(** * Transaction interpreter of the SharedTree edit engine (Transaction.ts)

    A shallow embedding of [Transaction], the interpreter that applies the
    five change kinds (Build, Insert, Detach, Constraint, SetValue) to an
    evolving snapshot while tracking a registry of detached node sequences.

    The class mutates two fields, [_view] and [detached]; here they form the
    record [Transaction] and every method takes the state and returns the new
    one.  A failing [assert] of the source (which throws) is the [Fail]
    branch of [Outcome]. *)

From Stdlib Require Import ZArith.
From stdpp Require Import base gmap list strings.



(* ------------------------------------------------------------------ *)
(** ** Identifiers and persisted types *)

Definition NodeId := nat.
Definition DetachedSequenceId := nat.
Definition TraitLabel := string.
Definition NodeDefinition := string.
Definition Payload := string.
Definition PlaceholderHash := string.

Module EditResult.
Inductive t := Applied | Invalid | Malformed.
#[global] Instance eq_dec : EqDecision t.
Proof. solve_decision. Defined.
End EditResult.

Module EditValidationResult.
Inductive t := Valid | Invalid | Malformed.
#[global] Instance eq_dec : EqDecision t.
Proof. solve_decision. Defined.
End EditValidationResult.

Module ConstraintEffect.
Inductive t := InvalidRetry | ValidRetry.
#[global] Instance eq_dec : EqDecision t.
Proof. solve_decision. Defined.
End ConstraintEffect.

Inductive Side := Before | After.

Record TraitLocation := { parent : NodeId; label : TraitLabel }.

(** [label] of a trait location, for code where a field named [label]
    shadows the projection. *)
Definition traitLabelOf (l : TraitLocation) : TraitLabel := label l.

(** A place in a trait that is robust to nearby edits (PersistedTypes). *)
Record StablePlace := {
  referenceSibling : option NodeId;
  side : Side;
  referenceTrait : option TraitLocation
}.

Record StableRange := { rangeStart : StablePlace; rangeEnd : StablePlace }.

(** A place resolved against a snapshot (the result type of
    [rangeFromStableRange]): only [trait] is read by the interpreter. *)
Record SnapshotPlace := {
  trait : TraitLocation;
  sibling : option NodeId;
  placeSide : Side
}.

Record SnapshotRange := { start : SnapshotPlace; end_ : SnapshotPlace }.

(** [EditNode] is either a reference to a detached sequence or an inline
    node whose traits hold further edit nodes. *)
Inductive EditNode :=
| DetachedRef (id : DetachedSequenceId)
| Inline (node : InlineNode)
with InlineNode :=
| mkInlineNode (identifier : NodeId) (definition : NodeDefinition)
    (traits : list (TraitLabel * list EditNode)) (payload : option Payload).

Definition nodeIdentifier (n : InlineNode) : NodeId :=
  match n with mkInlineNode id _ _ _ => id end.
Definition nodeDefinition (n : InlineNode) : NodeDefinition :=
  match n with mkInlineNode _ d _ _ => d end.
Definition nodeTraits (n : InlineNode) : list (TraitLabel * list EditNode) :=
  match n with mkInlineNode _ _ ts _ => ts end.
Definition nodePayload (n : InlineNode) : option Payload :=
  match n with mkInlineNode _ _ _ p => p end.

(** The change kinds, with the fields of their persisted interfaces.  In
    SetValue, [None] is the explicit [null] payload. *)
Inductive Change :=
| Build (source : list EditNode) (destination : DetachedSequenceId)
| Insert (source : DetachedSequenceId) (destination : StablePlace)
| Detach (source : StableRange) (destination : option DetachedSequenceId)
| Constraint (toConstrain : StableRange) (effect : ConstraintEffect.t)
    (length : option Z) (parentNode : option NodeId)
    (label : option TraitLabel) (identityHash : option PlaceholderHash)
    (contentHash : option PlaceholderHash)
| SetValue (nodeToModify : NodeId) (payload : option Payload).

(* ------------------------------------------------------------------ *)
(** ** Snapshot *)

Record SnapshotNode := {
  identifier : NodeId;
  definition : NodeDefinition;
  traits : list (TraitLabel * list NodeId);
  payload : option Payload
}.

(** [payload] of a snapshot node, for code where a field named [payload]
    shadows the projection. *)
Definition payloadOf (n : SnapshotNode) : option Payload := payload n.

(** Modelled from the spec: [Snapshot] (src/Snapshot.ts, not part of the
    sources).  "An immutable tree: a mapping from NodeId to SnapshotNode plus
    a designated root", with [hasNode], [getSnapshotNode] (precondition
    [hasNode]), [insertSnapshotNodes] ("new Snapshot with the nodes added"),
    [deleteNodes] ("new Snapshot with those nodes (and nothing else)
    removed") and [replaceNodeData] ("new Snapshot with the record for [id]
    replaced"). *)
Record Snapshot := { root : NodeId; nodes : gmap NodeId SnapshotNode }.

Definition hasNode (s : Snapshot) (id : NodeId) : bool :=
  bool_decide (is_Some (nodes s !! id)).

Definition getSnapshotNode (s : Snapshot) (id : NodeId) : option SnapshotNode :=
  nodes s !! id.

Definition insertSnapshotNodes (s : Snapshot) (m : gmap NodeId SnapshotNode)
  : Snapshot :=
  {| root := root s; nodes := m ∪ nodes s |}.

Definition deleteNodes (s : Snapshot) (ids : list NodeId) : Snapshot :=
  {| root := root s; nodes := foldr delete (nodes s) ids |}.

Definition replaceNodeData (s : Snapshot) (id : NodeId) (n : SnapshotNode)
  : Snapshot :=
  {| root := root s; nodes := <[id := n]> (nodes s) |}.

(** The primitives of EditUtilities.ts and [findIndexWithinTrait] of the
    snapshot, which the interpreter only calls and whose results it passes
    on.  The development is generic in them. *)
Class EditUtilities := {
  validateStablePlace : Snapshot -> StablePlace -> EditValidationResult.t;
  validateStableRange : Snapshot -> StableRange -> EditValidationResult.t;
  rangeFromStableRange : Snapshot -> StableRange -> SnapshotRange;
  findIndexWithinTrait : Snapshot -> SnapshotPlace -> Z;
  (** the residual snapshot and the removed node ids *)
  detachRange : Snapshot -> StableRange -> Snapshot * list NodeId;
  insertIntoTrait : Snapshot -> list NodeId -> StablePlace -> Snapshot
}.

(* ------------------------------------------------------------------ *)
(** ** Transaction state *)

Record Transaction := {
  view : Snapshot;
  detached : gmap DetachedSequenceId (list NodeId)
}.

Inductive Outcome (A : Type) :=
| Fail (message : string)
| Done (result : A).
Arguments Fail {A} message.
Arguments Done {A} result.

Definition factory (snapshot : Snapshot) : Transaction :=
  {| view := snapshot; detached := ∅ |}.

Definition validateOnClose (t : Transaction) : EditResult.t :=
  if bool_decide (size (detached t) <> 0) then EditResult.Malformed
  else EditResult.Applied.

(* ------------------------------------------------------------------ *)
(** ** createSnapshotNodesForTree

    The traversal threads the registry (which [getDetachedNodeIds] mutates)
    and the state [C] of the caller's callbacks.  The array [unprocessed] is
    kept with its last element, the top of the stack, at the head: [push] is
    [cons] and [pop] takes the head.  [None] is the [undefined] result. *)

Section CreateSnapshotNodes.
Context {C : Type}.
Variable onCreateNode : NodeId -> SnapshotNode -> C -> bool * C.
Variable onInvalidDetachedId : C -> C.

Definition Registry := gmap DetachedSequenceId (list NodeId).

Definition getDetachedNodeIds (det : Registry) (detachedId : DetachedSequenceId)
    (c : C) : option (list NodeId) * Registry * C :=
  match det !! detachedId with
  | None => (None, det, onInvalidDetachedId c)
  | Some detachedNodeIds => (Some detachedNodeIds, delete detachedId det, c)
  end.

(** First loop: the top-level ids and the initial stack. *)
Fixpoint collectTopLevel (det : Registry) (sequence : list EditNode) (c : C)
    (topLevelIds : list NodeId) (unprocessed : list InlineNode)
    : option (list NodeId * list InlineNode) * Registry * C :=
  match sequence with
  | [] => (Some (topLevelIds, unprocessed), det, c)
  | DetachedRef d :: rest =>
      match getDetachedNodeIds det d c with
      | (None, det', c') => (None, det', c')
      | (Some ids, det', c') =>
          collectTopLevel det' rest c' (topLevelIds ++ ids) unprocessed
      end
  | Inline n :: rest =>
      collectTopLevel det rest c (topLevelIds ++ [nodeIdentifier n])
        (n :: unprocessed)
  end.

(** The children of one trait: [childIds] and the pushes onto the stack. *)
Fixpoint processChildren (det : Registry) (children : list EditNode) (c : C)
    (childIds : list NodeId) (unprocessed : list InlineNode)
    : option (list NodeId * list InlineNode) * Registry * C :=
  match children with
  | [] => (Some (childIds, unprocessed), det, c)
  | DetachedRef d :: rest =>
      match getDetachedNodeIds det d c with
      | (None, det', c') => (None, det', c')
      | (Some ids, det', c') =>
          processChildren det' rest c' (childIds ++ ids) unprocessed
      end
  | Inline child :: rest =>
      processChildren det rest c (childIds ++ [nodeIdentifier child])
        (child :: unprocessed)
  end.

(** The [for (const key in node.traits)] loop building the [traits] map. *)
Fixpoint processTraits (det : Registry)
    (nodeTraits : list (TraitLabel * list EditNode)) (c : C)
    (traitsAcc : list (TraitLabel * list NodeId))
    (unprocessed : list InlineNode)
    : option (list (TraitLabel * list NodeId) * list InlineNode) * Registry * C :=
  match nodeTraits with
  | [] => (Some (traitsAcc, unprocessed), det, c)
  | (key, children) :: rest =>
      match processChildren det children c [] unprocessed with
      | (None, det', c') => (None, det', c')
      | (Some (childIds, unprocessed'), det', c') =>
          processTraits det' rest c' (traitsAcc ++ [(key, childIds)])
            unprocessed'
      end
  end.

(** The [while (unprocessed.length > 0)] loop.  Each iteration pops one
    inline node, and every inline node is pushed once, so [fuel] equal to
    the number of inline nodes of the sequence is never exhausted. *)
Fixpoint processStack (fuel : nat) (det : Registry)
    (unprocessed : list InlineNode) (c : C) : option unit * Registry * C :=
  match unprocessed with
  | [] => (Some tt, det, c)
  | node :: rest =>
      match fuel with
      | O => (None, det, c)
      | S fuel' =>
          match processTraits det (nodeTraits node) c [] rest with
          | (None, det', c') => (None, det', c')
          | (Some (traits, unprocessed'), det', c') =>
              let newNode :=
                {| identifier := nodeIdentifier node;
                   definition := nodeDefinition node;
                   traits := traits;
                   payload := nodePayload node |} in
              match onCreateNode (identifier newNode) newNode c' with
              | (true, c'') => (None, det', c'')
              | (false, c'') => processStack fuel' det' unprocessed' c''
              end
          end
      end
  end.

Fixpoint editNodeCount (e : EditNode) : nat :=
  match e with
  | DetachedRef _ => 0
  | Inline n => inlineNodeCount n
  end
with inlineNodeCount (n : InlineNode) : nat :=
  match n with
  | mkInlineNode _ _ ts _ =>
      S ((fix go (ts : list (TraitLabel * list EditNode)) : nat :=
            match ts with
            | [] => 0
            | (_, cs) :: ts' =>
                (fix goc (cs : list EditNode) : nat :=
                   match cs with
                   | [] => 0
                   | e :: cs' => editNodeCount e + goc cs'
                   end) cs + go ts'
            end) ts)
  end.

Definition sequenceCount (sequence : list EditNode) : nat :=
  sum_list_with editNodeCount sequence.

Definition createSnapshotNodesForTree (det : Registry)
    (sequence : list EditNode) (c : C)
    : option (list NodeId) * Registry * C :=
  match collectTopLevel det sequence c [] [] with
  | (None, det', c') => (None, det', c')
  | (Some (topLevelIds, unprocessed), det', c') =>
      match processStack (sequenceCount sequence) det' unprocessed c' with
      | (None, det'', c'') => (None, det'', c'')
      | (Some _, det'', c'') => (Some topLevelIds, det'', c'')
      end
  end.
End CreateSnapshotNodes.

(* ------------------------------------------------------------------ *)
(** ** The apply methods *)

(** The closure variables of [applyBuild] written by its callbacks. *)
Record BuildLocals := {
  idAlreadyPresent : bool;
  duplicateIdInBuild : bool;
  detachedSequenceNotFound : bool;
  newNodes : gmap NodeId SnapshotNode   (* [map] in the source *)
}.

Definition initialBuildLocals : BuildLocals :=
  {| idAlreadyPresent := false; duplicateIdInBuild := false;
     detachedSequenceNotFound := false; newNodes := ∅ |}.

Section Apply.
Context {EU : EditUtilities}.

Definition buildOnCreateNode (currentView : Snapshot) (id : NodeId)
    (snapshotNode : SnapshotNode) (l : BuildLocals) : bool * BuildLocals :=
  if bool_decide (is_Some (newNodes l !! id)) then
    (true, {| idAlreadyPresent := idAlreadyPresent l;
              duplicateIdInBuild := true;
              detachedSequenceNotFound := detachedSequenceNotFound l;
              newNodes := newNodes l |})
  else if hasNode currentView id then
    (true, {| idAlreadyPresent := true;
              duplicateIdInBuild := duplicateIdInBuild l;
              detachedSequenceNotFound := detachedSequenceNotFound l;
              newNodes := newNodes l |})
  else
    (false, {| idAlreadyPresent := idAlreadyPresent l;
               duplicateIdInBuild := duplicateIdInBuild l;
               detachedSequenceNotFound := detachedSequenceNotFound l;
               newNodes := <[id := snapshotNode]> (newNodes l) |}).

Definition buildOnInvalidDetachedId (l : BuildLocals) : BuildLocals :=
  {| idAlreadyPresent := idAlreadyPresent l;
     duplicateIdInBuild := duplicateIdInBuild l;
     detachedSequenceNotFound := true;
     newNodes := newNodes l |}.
☆ ☆ ☆ ☆ ☆
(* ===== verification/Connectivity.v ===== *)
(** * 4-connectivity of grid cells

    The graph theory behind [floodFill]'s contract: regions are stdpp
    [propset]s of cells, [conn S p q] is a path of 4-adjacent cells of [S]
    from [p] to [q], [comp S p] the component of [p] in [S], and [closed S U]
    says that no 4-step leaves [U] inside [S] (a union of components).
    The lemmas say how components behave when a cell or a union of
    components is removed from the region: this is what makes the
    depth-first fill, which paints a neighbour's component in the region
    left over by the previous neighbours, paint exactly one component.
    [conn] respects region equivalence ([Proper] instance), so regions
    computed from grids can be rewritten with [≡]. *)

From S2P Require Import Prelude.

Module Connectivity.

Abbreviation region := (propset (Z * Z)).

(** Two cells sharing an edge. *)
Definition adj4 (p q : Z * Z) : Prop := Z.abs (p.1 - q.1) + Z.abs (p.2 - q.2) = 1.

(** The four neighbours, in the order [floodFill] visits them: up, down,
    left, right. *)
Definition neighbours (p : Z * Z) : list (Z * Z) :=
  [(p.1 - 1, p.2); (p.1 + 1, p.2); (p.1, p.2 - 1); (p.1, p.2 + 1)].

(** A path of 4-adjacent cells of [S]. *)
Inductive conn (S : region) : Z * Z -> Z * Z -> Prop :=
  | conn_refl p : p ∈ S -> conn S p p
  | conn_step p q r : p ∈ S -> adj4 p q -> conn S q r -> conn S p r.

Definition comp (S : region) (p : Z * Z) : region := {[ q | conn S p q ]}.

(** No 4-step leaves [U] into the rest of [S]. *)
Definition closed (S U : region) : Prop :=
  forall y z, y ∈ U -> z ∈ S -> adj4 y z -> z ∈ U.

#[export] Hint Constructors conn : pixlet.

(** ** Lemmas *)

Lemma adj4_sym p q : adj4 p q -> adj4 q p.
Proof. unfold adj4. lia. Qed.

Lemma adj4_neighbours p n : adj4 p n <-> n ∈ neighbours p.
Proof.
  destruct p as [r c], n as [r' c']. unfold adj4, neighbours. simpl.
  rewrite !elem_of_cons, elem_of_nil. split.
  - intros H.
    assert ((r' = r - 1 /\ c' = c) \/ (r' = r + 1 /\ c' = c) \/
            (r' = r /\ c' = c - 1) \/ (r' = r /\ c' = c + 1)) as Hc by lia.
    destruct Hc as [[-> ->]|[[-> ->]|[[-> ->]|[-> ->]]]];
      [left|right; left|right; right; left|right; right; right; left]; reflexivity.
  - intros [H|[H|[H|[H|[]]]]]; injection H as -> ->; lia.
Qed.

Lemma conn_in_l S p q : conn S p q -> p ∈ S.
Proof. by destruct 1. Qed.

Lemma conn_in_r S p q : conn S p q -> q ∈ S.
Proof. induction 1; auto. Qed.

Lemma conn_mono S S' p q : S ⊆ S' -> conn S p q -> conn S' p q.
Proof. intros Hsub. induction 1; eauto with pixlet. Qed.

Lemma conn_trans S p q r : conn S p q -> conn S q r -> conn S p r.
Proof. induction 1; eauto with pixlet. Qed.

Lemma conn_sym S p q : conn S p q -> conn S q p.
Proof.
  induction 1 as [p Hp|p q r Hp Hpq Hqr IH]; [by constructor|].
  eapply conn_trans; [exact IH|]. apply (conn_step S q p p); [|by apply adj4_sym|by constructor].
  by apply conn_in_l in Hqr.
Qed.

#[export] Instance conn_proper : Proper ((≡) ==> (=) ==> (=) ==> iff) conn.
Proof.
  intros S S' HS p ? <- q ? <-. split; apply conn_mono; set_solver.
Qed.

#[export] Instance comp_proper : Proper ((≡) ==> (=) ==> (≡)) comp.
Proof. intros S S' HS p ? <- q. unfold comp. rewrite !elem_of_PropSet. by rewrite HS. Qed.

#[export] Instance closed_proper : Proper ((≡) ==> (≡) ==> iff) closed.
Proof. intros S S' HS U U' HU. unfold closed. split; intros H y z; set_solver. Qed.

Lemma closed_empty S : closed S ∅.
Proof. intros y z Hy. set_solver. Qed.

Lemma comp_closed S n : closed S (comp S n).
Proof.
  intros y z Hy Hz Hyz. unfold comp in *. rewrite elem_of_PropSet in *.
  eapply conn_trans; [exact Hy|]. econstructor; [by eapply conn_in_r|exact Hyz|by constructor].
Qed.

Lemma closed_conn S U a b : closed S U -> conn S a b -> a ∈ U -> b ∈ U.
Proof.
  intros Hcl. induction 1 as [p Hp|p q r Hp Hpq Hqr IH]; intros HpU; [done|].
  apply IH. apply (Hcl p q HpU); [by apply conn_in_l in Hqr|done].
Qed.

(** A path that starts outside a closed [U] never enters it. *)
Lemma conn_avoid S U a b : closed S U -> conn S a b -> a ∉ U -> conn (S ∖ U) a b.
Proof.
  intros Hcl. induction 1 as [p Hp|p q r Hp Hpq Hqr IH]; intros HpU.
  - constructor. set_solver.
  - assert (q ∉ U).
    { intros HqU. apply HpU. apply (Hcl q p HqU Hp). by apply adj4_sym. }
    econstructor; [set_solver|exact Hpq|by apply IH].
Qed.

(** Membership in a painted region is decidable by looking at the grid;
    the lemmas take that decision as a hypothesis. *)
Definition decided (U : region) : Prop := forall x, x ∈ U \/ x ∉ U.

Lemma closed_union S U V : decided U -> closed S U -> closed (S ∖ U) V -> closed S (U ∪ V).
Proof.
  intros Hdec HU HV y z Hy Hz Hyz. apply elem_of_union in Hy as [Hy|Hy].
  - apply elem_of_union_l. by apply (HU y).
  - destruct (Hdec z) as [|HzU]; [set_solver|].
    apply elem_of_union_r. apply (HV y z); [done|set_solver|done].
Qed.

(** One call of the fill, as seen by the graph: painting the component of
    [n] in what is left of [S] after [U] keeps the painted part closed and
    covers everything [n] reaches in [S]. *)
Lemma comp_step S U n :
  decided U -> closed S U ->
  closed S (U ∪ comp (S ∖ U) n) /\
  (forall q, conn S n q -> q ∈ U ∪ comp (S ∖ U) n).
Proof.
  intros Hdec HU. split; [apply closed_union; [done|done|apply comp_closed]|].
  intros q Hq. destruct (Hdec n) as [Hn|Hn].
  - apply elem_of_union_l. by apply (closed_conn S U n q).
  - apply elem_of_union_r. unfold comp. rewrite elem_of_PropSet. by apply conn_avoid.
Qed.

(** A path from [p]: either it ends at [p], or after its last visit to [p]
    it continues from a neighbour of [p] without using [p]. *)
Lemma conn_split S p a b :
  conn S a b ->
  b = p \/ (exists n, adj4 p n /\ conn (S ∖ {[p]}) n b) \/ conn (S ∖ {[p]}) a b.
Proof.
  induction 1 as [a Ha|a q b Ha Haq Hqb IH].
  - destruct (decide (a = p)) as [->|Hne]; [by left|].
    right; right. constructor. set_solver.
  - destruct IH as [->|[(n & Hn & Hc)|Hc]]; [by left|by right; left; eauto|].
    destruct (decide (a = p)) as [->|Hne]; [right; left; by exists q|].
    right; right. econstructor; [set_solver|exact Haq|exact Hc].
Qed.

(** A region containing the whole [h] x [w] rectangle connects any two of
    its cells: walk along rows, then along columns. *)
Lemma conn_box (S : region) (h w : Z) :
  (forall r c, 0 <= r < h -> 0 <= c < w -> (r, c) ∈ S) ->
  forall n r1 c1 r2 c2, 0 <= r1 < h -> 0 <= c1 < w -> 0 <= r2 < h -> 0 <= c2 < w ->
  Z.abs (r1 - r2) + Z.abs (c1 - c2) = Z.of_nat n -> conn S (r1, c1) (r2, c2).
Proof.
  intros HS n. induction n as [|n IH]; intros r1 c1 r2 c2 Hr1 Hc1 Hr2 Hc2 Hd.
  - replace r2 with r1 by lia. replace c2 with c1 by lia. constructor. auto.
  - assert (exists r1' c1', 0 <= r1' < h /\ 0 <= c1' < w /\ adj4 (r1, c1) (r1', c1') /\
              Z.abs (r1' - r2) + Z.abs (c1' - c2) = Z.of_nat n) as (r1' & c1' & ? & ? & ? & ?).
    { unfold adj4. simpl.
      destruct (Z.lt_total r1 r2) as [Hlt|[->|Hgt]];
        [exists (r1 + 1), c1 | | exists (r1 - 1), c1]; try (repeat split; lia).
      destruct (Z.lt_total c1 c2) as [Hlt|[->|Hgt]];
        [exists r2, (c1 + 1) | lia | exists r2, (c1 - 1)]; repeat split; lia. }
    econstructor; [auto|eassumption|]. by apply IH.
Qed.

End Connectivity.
☆ ☆ ☆ ☆ ☆
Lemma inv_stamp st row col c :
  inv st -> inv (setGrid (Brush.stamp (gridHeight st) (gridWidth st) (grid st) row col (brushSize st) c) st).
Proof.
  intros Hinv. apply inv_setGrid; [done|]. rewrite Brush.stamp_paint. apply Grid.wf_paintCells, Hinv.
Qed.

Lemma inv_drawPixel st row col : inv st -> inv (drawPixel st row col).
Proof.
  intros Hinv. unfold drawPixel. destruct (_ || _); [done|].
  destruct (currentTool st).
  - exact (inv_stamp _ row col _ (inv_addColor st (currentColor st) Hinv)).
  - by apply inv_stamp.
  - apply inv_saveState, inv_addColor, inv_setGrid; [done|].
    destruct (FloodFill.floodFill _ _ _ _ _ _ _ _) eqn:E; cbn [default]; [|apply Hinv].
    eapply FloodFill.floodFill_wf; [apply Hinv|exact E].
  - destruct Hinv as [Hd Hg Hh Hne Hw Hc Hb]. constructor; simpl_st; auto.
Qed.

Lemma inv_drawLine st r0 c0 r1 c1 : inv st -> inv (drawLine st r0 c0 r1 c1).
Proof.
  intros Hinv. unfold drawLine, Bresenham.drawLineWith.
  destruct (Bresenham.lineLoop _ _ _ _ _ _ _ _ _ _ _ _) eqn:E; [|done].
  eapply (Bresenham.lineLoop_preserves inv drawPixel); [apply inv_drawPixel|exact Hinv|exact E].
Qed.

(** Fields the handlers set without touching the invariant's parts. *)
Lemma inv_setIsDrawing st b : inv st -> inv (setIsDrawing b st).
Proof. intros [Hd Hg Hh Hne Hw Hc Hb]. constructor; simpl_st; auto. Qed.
☆ ☆ ☆ ☆ ☆
• [THE PROBLEM] Out of the material above, output word for word the line with "end) cs + go ts'", the line with "idAlreadyPresent := true;", and all lines between them, with nothing else.

• [RESPONSE BELOW]
                   end) cs + go ts'
            end) ts)
  end.

Definition sequenceCount (sequence : list EditNode) : nat :=
  sum_list_with editNodeCount sequence.

Definition createSnapshotNodesForTree (det : Registry)
    (sequence : list EditNode) (c : C)
    : option (list NodeId) * Registry * C :=
  match collectTopLevel det sequence c [] [] with
  | (None, det', c') => (None, det', c')
  | (Some (topLevelIds, unprocessed), det', c') =>
      match processStack (sequenceCount sequence) det' unprocessed c' with
      | (None, det'', c'') => (None, det'', c'')
      | (Some _, det'', c'') => (Some topLevelIds, det'', c'')
      end
  end.
End CreateSnapshotNodes.

(* ------------------------------------------------------------------ *)
(** ** The apply methods *)

(** The closure variables of [applyBuild] written by its callbacks. *)
Record BuildLocals := {
  idAlreadyPresent : bool;
  duplicateIdInBuild : bool;
  detachedSequenceNotFound : bool;
  newNodes : gmap NodeId SnapshotNode   (* [map] in the source *)
}.

Definition initialBuildLocals : BuildLocals :=
  {| idAlreadyPresent := false; duplicateIdInBuild := false;
     detachedSequenceNotFound := false; newNodes := ∅ |}.

Section Apply.
Context {EU : EditUtilities}.

Definition buildOnCreateNode (currentView : Snapshot) (id : NodeId)
    (snapshotNode : SnapshotNode) (l : BuildLocals) : bool * BuildLocals :=
  if bool_decide (is_Some (newNodes l !! id)) then
    (true, {| idAlreadyPresent := idAlreadyPresent l;
              duplicateIdInBuild := true;
              detachedSequenceNotFound := detachedSequenceNotFound l;
              newNodes := newNodes l |})
  else if hasNode currentView id then
    (true, {| idAlreadyPresent := true;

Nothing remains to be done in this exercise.